"""

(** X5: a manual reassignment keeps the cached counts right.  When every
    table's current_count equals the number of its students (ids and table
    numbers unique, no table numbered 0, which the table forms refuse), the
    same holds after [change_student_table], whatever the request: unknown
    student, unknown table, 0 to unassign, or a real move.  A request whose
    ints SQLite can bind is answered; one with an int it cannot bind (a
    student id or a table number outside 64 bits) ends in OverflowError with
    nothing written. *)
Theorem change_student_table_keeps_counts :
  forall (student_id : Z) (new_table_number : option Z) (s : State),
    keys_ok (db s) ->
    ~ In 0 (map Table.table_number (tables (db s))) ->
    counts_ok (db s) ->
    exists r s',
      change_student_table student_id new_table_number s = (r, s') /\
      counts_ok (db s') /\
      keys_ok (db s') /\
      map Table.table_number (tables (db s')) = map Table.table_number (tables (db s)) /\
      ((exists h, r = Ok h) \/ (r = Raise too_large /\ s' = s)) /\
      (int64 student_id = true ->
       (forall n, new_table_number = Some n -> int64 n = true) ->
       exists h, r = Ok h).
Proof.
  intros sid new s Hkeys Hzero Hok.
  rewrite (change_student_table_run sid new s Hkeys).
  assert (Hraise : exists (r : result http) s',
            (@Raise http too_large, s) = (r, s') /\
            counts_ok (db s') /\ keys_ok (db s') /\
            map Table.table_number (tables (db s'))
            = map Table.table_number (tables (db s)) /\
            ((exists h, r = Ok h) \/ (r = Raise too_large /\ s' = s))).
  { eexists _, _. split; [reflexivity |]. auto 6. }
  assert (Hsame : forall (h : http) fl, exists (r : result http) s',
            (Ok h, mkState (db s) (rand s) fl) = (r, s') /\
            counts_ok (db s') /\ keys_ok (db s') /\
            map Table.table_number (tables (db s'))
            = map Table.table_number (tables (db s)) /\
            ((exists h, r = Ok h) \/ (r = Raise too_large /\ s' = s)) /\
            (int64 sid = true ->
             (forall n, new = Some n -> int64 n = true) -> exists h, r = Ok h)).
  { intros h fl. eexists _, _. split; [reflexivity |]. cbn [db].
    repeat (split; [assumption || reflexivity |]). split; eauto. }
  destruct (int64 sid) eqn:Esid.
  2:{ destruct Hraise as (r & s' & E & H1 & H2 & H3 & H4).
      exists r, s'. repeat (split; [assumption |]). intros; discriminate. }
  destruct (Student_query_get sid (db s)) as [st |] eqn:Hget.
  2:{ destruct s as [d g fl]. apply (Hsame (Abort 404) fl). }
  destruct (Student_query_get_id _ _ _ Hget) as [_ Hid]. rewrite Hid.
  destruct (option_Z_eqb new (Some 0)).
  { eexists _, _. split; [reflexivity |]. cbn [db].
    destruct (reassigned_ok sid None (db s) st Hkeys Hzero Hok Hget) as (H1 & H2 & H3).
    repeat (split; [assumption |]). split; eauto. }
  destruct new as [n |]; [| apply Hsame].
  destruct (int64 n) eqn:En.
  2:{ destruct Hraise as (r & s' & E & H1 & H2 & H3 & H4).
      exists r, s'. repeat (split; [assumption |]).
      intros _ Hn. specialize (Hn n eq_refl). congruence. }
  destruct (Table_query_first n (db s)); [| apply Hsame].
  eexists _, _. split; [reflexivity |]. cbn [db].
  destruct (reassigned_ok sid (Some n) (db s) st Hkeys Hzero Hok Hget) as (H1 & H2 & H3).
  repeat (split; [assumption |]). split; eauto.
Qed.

"""

* _Task_: Include both ends. Return the line holding "destruct (reassigned_ok sid (Some" and all lines after it in the records above, exactly as written.

* _Exercise output_:
  destruct (reassigned_ok sid (Some n) (db s) st Hkeys Hzero Hok Hget) as (H1 & H2 & H3).
  repeat (split; [assumption |]). split; eauto.
Qed.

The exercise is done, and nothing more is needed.